Nach einer Woche ging es ihm besser. Er gehörte zu den wenigen, die Antikörper gegen die Krankheit entwickelten. Mitte Juli, nach zehn Tagen, wurde er aus der Isolationsstation entlassen. Ob er noch Schmerzen habe? Saidu antwortet wie schon während des gesamten Telefonats mit kräftiger Stimme, fast so, als richte er das Wort an die ganze Nation: „Ich glaube, du kannst hören, dass ich wieder stark bin. Wir können diese Krankheit besiegen. Ich bin der beste Beweis.“ Seines Glücks ist er sich dabei durchaus bewusst.
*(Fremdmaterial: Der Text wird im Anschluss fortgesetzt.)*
(** * PDF runsheet converter: the chunking, extraction-retry, CSV-merge and
      fill-down pipeline of [src/services/geminiService.ts]

    The development embeds the TypeScript service shallowly:
    - a JavaScript string is the list of its UTF-16 code units;
    - the regular expressions of the source are terms of a small regex
      syntax run by a backtracking matcher, with [String.prototype.replace]
      and [RegExp.prototype.test] on top of it;
    - arrays are lists, an array element that is [undefined] (a hole left
      by an assignment past the end) is [None];
    - the asynchronous, throwing code is a writer-and-error monad whose log
      records the requests sent, the back-off sleeps and the progress
      messages. *)

From Stdlib Require Import NArith Ascii String Lia.
From stdpp Require Import base tactics option list.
Saidu weiß, dass er trotz Optimismus und Vernunft hätte sterben können – wie so viele andere. Ihm geht es eher um den gesellschaftlichen Umgang mit Ebola. Tabu und Unkenntnis gehören weiter zu den größten Herausforderungen. Als er nach seiner Krankheit nach Koindu zurückkehrte, verließ sein Onkel den Raum, als er ihn sah. Eine Heilung schien ihm unmöglich. Dass sein Neffe nicht länger ansteckend war, wollte er nicht glauben.

Saidu will auch sein zweites Leben dem Kampf gegen die Krankheit widmen. So langsam würden die falschen Mythen um die Krankheit weniger, sagt er. Aber die Menschen müssten verstärkt mit den Behörden kooperieren und in die Krankenhäuser gehen, und nicht etwa zu traditionellen Heilern. Aber viele Krankenhäuser sind geschlossen, weil das Personal die Arbeit verweigert.

Weit über 100 Mediziner sind an Ebola gestorben, noch immer fehlt es vielerorts an der überlebenswichtigen Schutzkleidung. In diesem Jahr, glaubt Saidu, wird die Epidemie nicht mehr gestoppt werden können.